2021年の芥川賞は台湾人の作家・李琴峰(りことみ)さんの「彼岸花が咲く島」にきまった。
日本語に恋をしたという李さんは15歳から日本語を学びはじめて、31歳で日本最高の文学賞を手に入れた。
なんだ、ただの秀才か。
ではなくて、「血を吐く思い」で日本語を身につけたというから、とんでもない努力家だ。
もはやネイティブレベル(きっとそれ以上)の日本語と、台湾人ならではの視点で日本人に新しい世界を見せてほしいデス。
さてそんな李さんの活躍を知って、頭に浮かんだのがこの人物だ。
この人は阿倍 仲麻呂(あべ の なかまろ)という。
「なんか中国人っぽい恰好をしてる」と思った人はするどい。
698年に奈良で生まれた仲麻呂は幼いときから一般人とは別のステージにいて、学問の才能を高く評価された彼は717年に遣唐使に同行して長安に留学する。
日本人留学生となった仲麻呂は唐の都でも無双。
その天才的な頭脳で、受験生を精神障害や過労死に追い込んだという地獄の国家公務員試験「科挙(かきょ)」に合格した。
これは高校世界史でならうことだから、おぼえておこう。
科挙《唐》
科目試験による官僚登用制度。
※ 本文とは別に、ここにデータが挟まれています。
(* ===== verification/RadixUpsert.v ===== *)
(** * Insertion, update and removal of data in the radix store

    The cases at the end of the walk of [_upsertWithCopyOnSharedNodes]: a new child, a split
    of a node, new data of a node and the removal of the data of an inner node; and the walk
    itself. *)

From Stdlib Require Import ZArith Lia.
From stdpp Require Import prelude gmap.
From S2P Require Import Prelude RadixNode RadixStore RadixInv RadixLookup RadixOwn.

Open Scope Z_scope.

(** ** [_compressOnlyChild] *)

Lemma private_update H held U x nd : private H held U -> x ∈ U -> private (<[x := nd]> H) held U.
Proof.
  intros [Hr Hh] Hx. split; [|done]. intros y ynd c z Hy Hc Hz.
  apply lookup_insert_Some in Hy as [[<- _]|[_ Hy]]; [done|eauto].
Qed.

Lemma not_owned_ne (U : gset positive) x n : x ∉ U ∪ {[n]} -> n <> x.
Proof. set_solver. Qed.

Lemma owned_in (U : gset positive) n : n ∈ U ∪ {[n]}.
Proof. set_solver. Qed.

(** The node after a compression: its path may have become longer by [s]. *)
Record compressed (X : Prop) (H : gmap positive Node) (m : contents) (q : list Z) (nd nd' : Node) (s : list Z) : Prop := {
  comp_key : trieKey nd' = trieKey nd ++ s;
  comp_num : _numSubtreeElems nd' = _numSubtreeElems nd;
  comp_size : _sizeSubtreeElems nd' = _sizeSubtreeElems nd;
  comp_data : data nd' = pair (q ++ s) <$> m !! (q ++ s);
  comp_kids : kids_ok X H m (q ++ s) nd';
  comp_branches : trieKey nd <> [] -> data nd' = None -> branches nd';
  comp_prefix : forall k, is_Some (m !! (q ++ k)) -> s `prefix_of` k;
  comp_children : forall c y, children nd' !! c = Some y ->
                    children nd !! c = Some y \/
                    exists c1 y1 nd1, children nd !! c1 = Some y1 /\ H !! y1 = Some nd1 /\ children nd1 !! c = Some y;
  comp_root : trieKey nd = [] -> nd' = nd;
}.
隋の制度を継承したうえ、唐は科目として進士のほか秀才・明経などの諸科を設けた。
「世界史用語集 (山川出版)」
「おまえ、超頭いいじゃん!」の意味で使う「秀才」はこの科挙が由来になっている。
これは試験科目のひとつで、さらにこれに合格した人は「秀才」と呼ばれた。
阿倍仲麻呂も文字どおり、「秀才」だったのだ。
と言いたいところなんだが、唐の時代には秀才、進士、明法などの科目のなかで、秀才科が最も重要視されていたけど後に廃止されたから、阿部が秀才を受けたかどうかは知らない。
1904年まで続いた科挙の歴史のなかで、日本人の合格者といわれる人物は阿倍仲麻呂だけ。
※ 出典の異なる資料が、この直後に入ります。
(** The walk starts at a root that is the store's own. *)
Lemma own_root_ok X m s locals rnd :
  store_wf s -> represents X s m -> (forall x, x ∈ locals -> is_Some (nodes s !! x)) -> nodes s !! _root s = Some rnd ->
  exists s1, own_root s locals = Some s1 /\ others s1 = others s /\
    focus X m (nodes s1) (others s ++ locals) [] {[_root s1]} (_root s1) rnd [] /\
    (forall l, l ∈ others s -> preserved (nodes s) (nodes s1) l) /\
    (forall x, is_Some (nodes s !! x) -> is_Some (nodes s1 !! x)).
Proof.
  intros Hwf Hrep Hloc Hrnd. pose proof Hwf as [Hcl Hod]. pose proof Hrep as [Ht Hr Hk].
  destruct (trie_lookup _ _ _ Ht Hrnd) as [_ Hkids].
  assert (Hout : forall x, x ∈ others s ++ locals -> is_Some (nodes s !! x)) by (intros x Hx; apply elem_of_app in Hx as [|]; auto).
  unfold own_root. case_if; bprop.
  - rewrite Hrnd. cbn [mbind option_bind make_shared]. eexists. split; [done|]. simpl. set (H1 := <[next_loc (nodes s) := rnd]> (nodes s)).
    assert (Hsub : nodes s ⊆ H1) by (apply insert_subseteq, next_loc_fresh).
    assert (Hpres : forall l, preserved (nodes s) H1 l) by (intros l; by apply preserved_extend).
    assert (Hnf : forall x nd c, nodes s !! x = Some nd -> children nd !! c <> Some (next_loc (nodes s))) by (intros x nd c Hx; by eapply fresh_unreferenced).
    split_and!; [done| |done|intros x [nd Hx]; exists nd; by eapply lookup_weaken]. split.
    + apply closed_insert; [done|]. intros c y Hy. destruct (Hcl _ _ _ _ Hrnd Hy) as [ynd Hynd]. exists ynd. by eapply lookup_weaken.
    + intros x Hx. destruct (Hout x Hx) as [nd Hnd]. exists nd. by eapply lookup_weaken.
    + split; [|intros x Hx; rewrite app_nil_r in Hx; apply not_elem_of_singleton; destruct (Hout x Hx) as [nd Hnd]; by eapply fresh_ne].
      intros x nd c y Hx Hy ->%elem_of_singleton. exfalso.
      apply lookup_insert_Some in Hx as [[_ <-]|[_ Hx]]; by eapply Hnf.
    + intros x ->%elem_of_singleton. unfold H1. by rewrite lookup_insert_eq.
    + intros y Hy. by apply not_elem_of_nil in Hy.
    + by apply elem_of_singleton.
    + by unfold H1; rewrite lookup_insert_eq.
    + by apply (kids_kept X (nodes s) _ m m [] rnd).
    + intros c y Hy ->%elem_of_singleton. by eapply Hnf.
  - exists s. split_and!; [done|done| |done|done]. apply root_focus; try done.
    unfold count_pointers, held, use_count in *. rewrite filter_cons_True in Heqb by done. simpl in Heqb. lia.
Qed.

(** The helper of [insert], [update] and [erase]. *)
Lemma upsert_ok X s m m' locals key value sizeDiff num sz :
  store_wf s -> represents X s m -> (forall x, x ∈ locals -> is_Some (nodes s !! x)) ->
  key <> [] -> Forall byte key -> keys_ok m' -> effect value key m m' -> upsert_counts value sizeDiff = Some (num, sz) ->
  adds X m m' key num sz ->
  (value = None -> is_Some (m !! key) /\ exists c k, byte c /\ is_Some (m !! (key ++ c :: k))) ->
  exists it s', _upsertWithCopyOnSharedNodes s locals key value sizeDiff = Some (it, s') /\ changed X s s' m'.
Proof.
  intros Hwf Hrep Hloc Hkey Hbytes Hkeys' Heff Hcounts Hadds Hinner. pose proof (rep_keys _ _ _ Hrep) as Hkeys.
  destruct (proj1 (trie_unfold _ _) (rep_trie _ _ _ Hrep)) as (rnd & Hrnd & [Hd Hc] & _).
  pose proof (rep_root _ _ _ Hrep) as Hrk. rewrite Hrnd in Hrk. simpl in Hrk.
  unfold _upsertWithCopyOnSharedNodes. rewrite Hcounts. cbn [mbind option_bind]. rewrite Hrnd. cbn [mbind option_bind].
  destruct (own_root_ok X m s locals rnd Hwf Hrep Hloc Hrnd) as (s1 & Hown & Ho1 & F & Hp1 & Hd1). rewrite Hown. cbn [mbind option_bind].
  rewrite (modify_run _ _ rnd) by by eapply focus_node. cbn [mbind option_bind].
  set (s2 := with_nodes s1 (<[_root s1 := add_counts num sz rnd]> (nodes s1))).
  assert (F2 : focus X m (nodes s2) (others s2 ++ locals) [] {[_root s1]} (_root s1) (add_counts num sz rnd) []).
  { simpl. rewrite Ho1. by apply focus_update with rnd. }
  destruct (upsert_below_ok X m m' key value num sz locals Hkeys Heff Hadds Hinner (S (length key)) s2 key [] (_root s1)
              (add_counts num sz rnd) [] {[_root s1]} F2 eq_refl Hkey Hbytes) as (r & s3 & Hrun & Ho3 & Hr3 & Hup); [lia|].
  change (children (add_counts num sz rnd)) with (children rnd) in Hrun. rewrite Hrun. cbn [mbind option_bind]. eexists _, (settle s3). split; [done|].
  destruct Hup as [(nd' & Hn' & (Hk' & Hd' & Hnum' & Hsz') & Hkids' & _) Hcl Hdom Hpres _ _].
  assert (Hroot3 : _root s3 = _root s1) by done. rewrite <- Hroot3 in Hn'. simpl in Ho3, Hpres, Hdom. rewrite Ho1 in Ho3, Hpres.
  assert (Hdom2 : forall x, is_Some (nodes s !! x) -> is_Some (nodes s3 !! x)).
  { intros x Hx. apply Hdom, lookup_insert_is_Some'. auto. }
  apply settle_ok.
  - split; [|by rewrite Hn'; simpl; rewrite Hk'|done]. apply trie_unfold. exists nd'. split_and!; [done| |done]. split.
    + rewrite Hd'. simpl. rewrite Hd. destruct (m !! []) eqn:E; [by destruct (Hkeys _ _ E)|].
      destruct (m' !! []) eqn:E'; [by destruct (Hkeys' _ _ E')|done].
    + assert (Hc2 : counted X m' [] (add_counts num sz rnd)) by (eapply counted_add; [done|apply prefix_nil|done..]).
      intros HX. rewrite Hnum', Hsz'. by apply Hc2.
  - split; [done|]. rewrite Ho3. intros x Hx. apply Hdom2. by apply (wf_others _ Hwf).
  - done.
  - intros l Hl. eapply preserved_trans; [by apply Hp1|]. apply (preserved_trans _ (nodes s2)).
    + eapply private_preserved; [by eapply focus_private|by apply same_outside_insert; left; apply elem_of_singleton|].
      eapply (private_held _ _ _ (focus_private _ _ _ _ _ _ _ _ _ F)). rewrite app_nil_r. apply elem_of_app. by left.
    + apply Hpres. rewrite app_nil_r. apply elem_of_app. by left.
Qed.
中国の超難関試験をクリアし、皇帝にも才能が認められた阿部はトントン拍子に出世していく。でも皇帝に愛され過ぎたせいか、日本への帰国を申し出ても許可されなかった。
そんな阿部は、李白や王維といった中国を代表する文化人とも交流があったという。
10代で日本を出てから、二度と母国の地を踏むことができなかった彼はこんな歌をよんでいる。
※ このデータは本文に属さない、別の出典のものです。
(* ===== verification/RadixOrder.v ===== *)
(** * The order of keys

    Keys are ordered as [std::string]s: by their bytes as unsigned numbers, and a prefix comes
    first.  The order of a trie is this order: a node before its children, and the children
    by their first bytes. *)

From Stdlib Require Import ZArith Lia.
From stdpp Require Import prelude gmap.
From S2P Require Import Prelude.

Open Scope Z_scope.

(** [operator<] of [std::string]. *)
Fixpoint string_ltb (a b : list Z) : bool :=
  match a, b with
  | _, [] => false
  | [], _ :: _ => true
  | x :: a, y :: b => (x <? y) || ((x =? y) && string_ltb a b)
  end.

Definition string_lt (a b : list Z) : Prop := string_ltb a b = true.

Infix "≺" := string_lt (at level 70).

#[global] Instance string_lt_dec a b : Decision (a ≺ b).
Proof. unfold string_lt. apply _. Defined.

Lemma string_lt_cons x y a b : x :: a ≺ y :: b <-> x < y \/ (x = y /\ a ≺ b).
Proof.
  unfold string_lt. simpl. rewrite orb_true_iff, andb_true_iff, Z.ltb_lt, Z.eqb_eq. done.
Qed.

Lemma string_lt_nil a : ~ a ≺ [].
Proof. by destruct a. Qed.

Lemma string_lt_irrefl a : ~ a ≺ a.
Proof. induction a as [|x a IH]; [done|]. rewrite string_lt_cons. intros [?|[_ ?]]; [lia|done]. Qed.

Lemma string_lt_trans a b c : a ≺ b -> b ≺ c -> a ≺ c.
Proof.
  revert a c. induction b as [|y b IH]; intros [|x a] [|z c]; try done.
  rewrite !string_lt_cons. intros [?|[-> ?]] [?|[-> ?]]; [lia|lia|lia|eauto].
Qed.

Lemma string_lt_total a b : a ≺ b \/ a = b \/ b ≺ a.
Proof.
  revert b. induction a as [|x a IH]; intros [|y b]; [auto|by left|by right; right|]. rewrite !string_lt_cons.
  destruct (Z.lt_total x y) as [?|[->|?]]; [auto| |auto]. destruct (IH b) as [?|[->|?]]; auto.
Qed.

Lemma string_lt_app p a b : p ++ a ≺ p ++ b <-> a ≺ b.
Proof. induction p as [|x p IH]; [done|]. simpl. rewrite string_lt_cons, IH. split; [intros [?|[_ ?]]; [lia|done]|auto]. Qed.

Lemma string_lt_longer p x k : p ≺ p ++ x :: k.
Proof. induction p as [|y p IH]; [done|]. simpl. apply string_lt_cons. auto. Qed.

(** Different next bytes decide. *)
Lemma string_lt_byte p x y a b : x < y -> p ++ x :: a ≺ p ++ y :: b.
Proof. intros Hxy. apply string_lt_app, string_lt_cons. auto. Qed.

Lemma string_lt_byte_inv p x y a b : p ++ x :: a ≺ p ++ y :: b -> x <= y.
Proof. rewrite string_lt_app, string_lt_cons. lia. Qed.

Lemma string_lt_asym a b : a ≺ b -> ~ b ≺ a.
Proof. intros Hab Hba. by eapply string_lt_irrefl, string_lt_trans. Qed.

Lemma string_lt_not_longer p k : ~ p ++ k ≺ p.
Proof.
  destruct k as [|x k]; [rewrite app_nil_r; apply string_lt_irrefl|]. apply string_lt_asym, string_lt_longer.
Qed.

(** What is not below [p] compares with [p] as with all that is. *)
Lemma string_lt_outside p k t : ~ p `prefix_of` k -> p ≺ k -> p ++ t ≺ k.
Proof.
  revert k. induction p as [|x p IH]; intros [|y k] Hnot Hlt; try done.
  - exfalso. apply Hnot, prefix_nil.
  - simpl in *. apply string_lt_cons in Hlt as [?|[-> Hlt]]; apply string_lt_cons; [auto|]. right. split; [done|].
    apply IH; [|done]. intros Hp. by apply Hnot, prefix_cons.
Qed.

Lemma string_lt_outside_r p k t : ~ p `prefix_of` k -> p ++ t ≺ k -> p ≺ k.
Proof.
  intros Hnot. destruct t as [|x t]; [by rewrite app_nil_r|]. intros Hlt.
  eapply string_lt_trans; [apply string_lt_longer|done].
Qed.

Lemma string_lt_below p k t : ~ p `prefix_of` k -> k ≺ p ++ t -> k ≺ p \/ k = p.
Proof.
  intros Hnot Hlt. destruct (string_lt_total k p) as [?|[?|Hpk]]; auto.
  exfalso. apply (string_lt_irrefl k). eapply string_lt_trans; [done|]. by apply string_lt_outside.
Qed.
「天の原ふりさけみれば春日なる三笠の山に出でし月かも」
空を見ると美しい月が出ている。故郷(奈良)の春日にある三笠山の出る月と同じだなあ、といった意味。
百人一首にも選ばれたこの有名な歌は、実は阿倍仲麻呂のものではないという説もある。
でも、科挙を突破して地位と名誉を手にしても、遠く離れた日本を思うと心に痛みを感じたことは想像できる。